La réglementation : combien de temps pouvez-vous rouler avec une plaque étrangère ?
Les règles pour les résidents français
Si vous êtes résident français, la loi est claire et sans pitié : vous avez 1 mois maximum après votre installation en France pour immatriculer votre véhicule avec une plaque française. Passé ce délai, rouler avec une immatriculation étrangère devient illégal.
L’administration considère que vous êtes résident français dès lors que vous vivez en France plus de 6 mois par an ou que votre activité professionnelle principale est basée en France. Pas la peine d’essayer de jouer au malin avec votre adresse belge si vous bossez à La Défense tous les jours.
Les sanctions en cas de contrôle sont loin d’être symboliques :
- Amende de 135 € (contravention de 4ème classe)
- Immobilisation du véhicule sur-le-champ
- Mise en fourrière possible
- Impossibilité de récupérer la voiture tant qu’elle n’est pas immatriculée en France
Les règles pour les non-résidents et touristes
Si vous êtes touriste ou non-résident, vous pouvez circuler librement avec votre plaque étrangère pendant toute la durée de votre séjour, dans la limite de 6 mois consécutifs. Au-delà, vous basculez automatiquement dans le statut de résident et devez faire immatriculer le véhicule.

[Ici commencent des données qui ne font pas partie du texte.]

(** Playwright's [TestStepInternal].  [completed] holds the results that
    [complete] was called with, oldest first. *)
Record TestStepInternal : Type := mkStep {
  stepLocation : option Location;
  category : string;
  title : string;
  canHaveChildren : bool;
  forceNoParent : bool;
  completed : list StepResult;
}.

Inductive Attachment : Type :=
| mkAttachment (name body contentType : string).

Inductive Annotation : Type :=
| mkAnnotation (type description : string).

(** Playwright's [TestInfo], as far as the reporter drives it: the steps
    made by [_addStep] (a step is referred to by its position), the calls of
    [attach] and the [annotations]. *)
Record TestInfo : Type := mkTestInfo {
  added : list TestStepInternal;
  attached : list Attachment;
  annotations : list Annotation;
}.

(** The stage as the reporter uses it: a clock, and the events that the
    reporter announced to it, oldest first. *)
Record Stage : Type := mkStage {
  currentTime : nat;
  announced : list DomainEvent;
}.

Inductive Settlement : Type :=
| Fulfilled
| Rejected (reason : Error).

(** The promise that [testInfo.attach(...).then(...)] leaves behind:
    [awaited] is the correlation id its fulfilment handler announces,
    [settled] is how the attachment ended, if it has. *)
Record AttachPromise : Type := mkPromise {
  awaited : CorrelationId;
  settled : option Settlement;
}.

(** The reporter and what it reaches: its [steps] map (a step is shared
    with [testInfo], so the map holds references), [testInfo], the [stage]
    it was assigned to, the number of correlation ids created so far, the
    promises of its attachments, and the rejections nothing handled. *)
Record State : Type := mkState {
  steps : gmap string nat;
  testInfo : TestInfo;
  stage : option Stage;
  created : nat;
  promises : list AttachPromise;
  unhandled : list Error;
}.

Definition withSteps (f : gmap string nat -> gmap string nat) (s : State) : State :=
  mkState (f (steps s)) (testInfo s) (stage s) (created s) (promises s) (unhandled s).

Definition withTestInfo (f : TestInfo -> TestInfo) (s : State) : State :=
  mkState (steps s) (f (testInfo s)) (stage s) (created s) (promises s) (unhandled s).

Definition withStage (f : option Stage -> option Stage) (s : State) : State :=
  mkState (steps s) (testInfo s) (f (stage s)) (created s) (promises s) (unhandled s).

Definition withCreated (f : nat -> nat) (s : State) : State :=
  mkState (steps s) (testInfo s) (stage s) (f (created s)) (promises s) (unhandled s).

Definition withPromises (f : list AttachPromise -> list AttachPromise) (s : State) : State :=
  mkState (steps s) (testInfo s) (stage s) (created s) (f (promises s)) (unhandled s).

Definition withUnhandled (f : list Error -> list Error) (s : State) : State :=
  mkState (steps s) (testInfo s) (stage s) (created s) (promises s) (f (unhandled s)).

(** [new PlaywrightStepReporter(testInfo, stage)], in a world where no
    correlation id has been created yet. *)
Definition newReporter (testInfo : TestInfo) (stage : option Stage) : State :=
  mkState ∅ testInfo stage 0 [] [].

(** [assignedTo]. *)
Definition assignedTo (stage : Stage) (this : State) : State :=
  withStage (fun _ => Some stage) this.

(** [Photographer.name] and [this.constructor.name]. *)
Definition Photographer_name : string := "Photographer".
Definition constructor_name : string := "PlaywrightStepReporter".

(** Modelled from the spec: [CorrelationId.create] is not among the
    sources.  Section 3: an opaque string-backed value, generated fresh per
    invocation and never reused; here the decimal numeral of a counter. *)
Definition idOf (n : nat) : CorrelationId := pretty n.

Definition CorrelationId_create : M State CorrelationId :=
  fun s => (inr (idOf (created s)), withCreated S s).

(** [this.steps.set], [this.steps.has], [this.steps.get]. *)
Definition steps_set (key : string) (step : nat) : M State unit :=
  modify (withSteps (fun m => <[key := step]> m)).

Definition steps_has (key : string) : M State bool :=
  gets (fun s => match steps s !! key with Some _ => true | None => false end).

Definition steps_get (key : string) : M State (option nat) :=
  gets (fun s => steps s !! key).

(** What [complete(result)] does to a step: the step takes note of the
    result. *)
Definition completeStep (result : StepResult) (st : TestStepInternal) : TestStepInternal :=
  mkStep (stepLocation st) (category st) (title st) (canHaveChildren st) (forceNoParent st)
    (completed st ++ [result]).

(** [step.complete(result)] on what [this.steps.get] gave: a [TypeError]
    when that is [undefined]. *)
Definition complete (step : option nat) (result : StepResult) : M State unit :=
  match step with
  | Some ref =>
      modify (withTestInfo (fun info =>
        mkTestInfo (alter (completeStep result) ref (added info))
          (attached info) (annotations info)))
  | None => throw (TypeError "Cannot read properties of undefined (reading 'complete')")
  end.

(** [this.stage], about to be used: a [TypeError] when it is [undefined]. *)
Definition this_stage : M State Stage :=
  fun s =>
    match stage s with
    | Some stage => (inr stage, s)
    | None => (inl (TypeError "Cannot read properties of undefined (reading 'announce')"), s)
    end.

(** [this.stage.announce(event)]: the stage takes note of the event.  That
    the stage then delivers the event to its crew, the reporter among them,
    is the business of the stage. *)
Definition announce (event : DomainEvent) : M State unit :=
  modify (withStage (fun stage =>
    match stage with
    | Some st => Some (mkStage (currentTime st) (announced st ++ [event]))
    | None => None
    end)).

(** [createStep]: [_addStep] makes the step and [testInfo] keeps it. *)
Definition createStep (activityDetails : ActivityDetails) (type : string) : M State nat :=
  fun s =>
    let step :=
      mkStep
        (match location activityDetails with
         | Some l => Some (mkLocation (path l) (line l) (column l))
         | None => None
         end)
        ("serenity-js:" +:+ type)
        (name activityDetails)
        true
        false
        [] in
    (inr (length (added (testInfo s))),
     withTestInfo (fun info =>
       mkTestInfo (added info ++ [step]) (attached info) (annotations info)) s).

(** [this.testInfo.attach(name, { body, contentType }).then(() => ...)]:
    [testInfo] takes note of the call (the body in its base64 form), and a
    promise is left whose fulfilment handler announces the completion of
    [id]. *)
Definition attach_then (name body contentType : string) (id : CorrelationId) : M State unit :=
  modify (fun s =>
    withPromises (fun ps => ps ++ [mkPromise id None])
      (withTestInfo (fun info =>
         mkTestInfo (added info) (attached info ++ [mkAttachment name body contentType])
           (annotations info)) s)).

Section NotifyOf.

(** [Path.from(require.resolve('@serenity-js/web'))], fixed when the module
    is loaded. *)
Variable genericPathToPhotographer : string.

(** [notifyOf].  An event is an instance of one class, so at most one of the
    conditions of the source holds, and the cases below are those
    conditions in the order of the source. *)
Definition notifyOf (event : DomainEvent) : M State unit :=
  match event with
  | TaskStarts activityId details =>
      step <- createStep details "task" ;;
      steps_set activityId step
  | InteractionStarts activityId details =>
      step <- createStep details "interaction" ;;
      steps_set activityId step
  | AsyncOperationAttempted name description correlationId _ =>
      if String.prefix Photographer_name name
      then
        step <- createStep
                  (mkActivityDetails
                     (Photographer_name +:+ ": " +:+ description)
                     (Some (mkFileSystemLocation genericPathToPhotographer None None)))
                  "crew" ;;
        steps_set correlationId step
      else ret tt
  | AsyncOperationCompleted correlationId _
  | AsyncOperationAborted correlationId _ =>
      known <- steps_has correlationId ;;
      if known
      then step <- steps_get correlationId ;; complete step (mkStepResult None)
      else ret tt
  | AsyncOperationFailed error correlationId _ =>
      known <- steps_has correlationId ;;
      if known
      then step <- steps_get correlationId ;; complete step (mkStepResult (Some error))
      else ret tt
  | InteractionFinished activityId _ outcome
  | TaskFinished activityId _ outcome =>
      match outcome with
      | ProblemIndication error =>
          step <- steps_get activityId ;; complete step (mkStepResult (Some error))
      | _ =>
          step <- steps_get activityId ;; complete step (mkStepResult None)
      end
  | ActivityRelatedArtifactGenerated _ name (Photo base64EncodedValue) _ =>
      id <- CorrelationId_create ;;
      stage <- this_stage ;;
      announce (AsyncOperationAttempted
                  constructor_name
                  ("Attaching screenshot of '" +:+ name +:+ "'...")
                  id
                  (currentTime stage)) ;;;
      attach_then name base64EncodedValue "image/png" id
  | ActivityRelatedArtifactGenerated _ _ (OtherArtifact _) _ => ret tt
  | SceneTagged (mkTag type name) =>
      modify (withTestInfo (fun info =>
        mkTestInfo (added info) (attached info)
          (annotations info ++ [mkAnnotation type name])))
  | OtherEvent _ => ret tt
  end.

Pour les expatriés en mission temporaire, certaines exceptions existent si vous pouvez prouver que votre résidence principale reste à l’étranger. Mais attention, l’administration française est de plus en plus stricte sur ces points.

Comment assurer une voiture étrangère en France : le parcours du combattant ?
Pourquoi la plupart des assureurs refusent
Premier truc à savoir : 80% des assureurs français refusent d’assurer une voiture avec plaque étrangère. Pourquoi ? Parce que c’est compliqué pour eux de gérer les sinistres, vérifier l’historique du conducteur, et surtout parce qu’ils considèrent que c’est souvent le signe d’une situation irrégulière.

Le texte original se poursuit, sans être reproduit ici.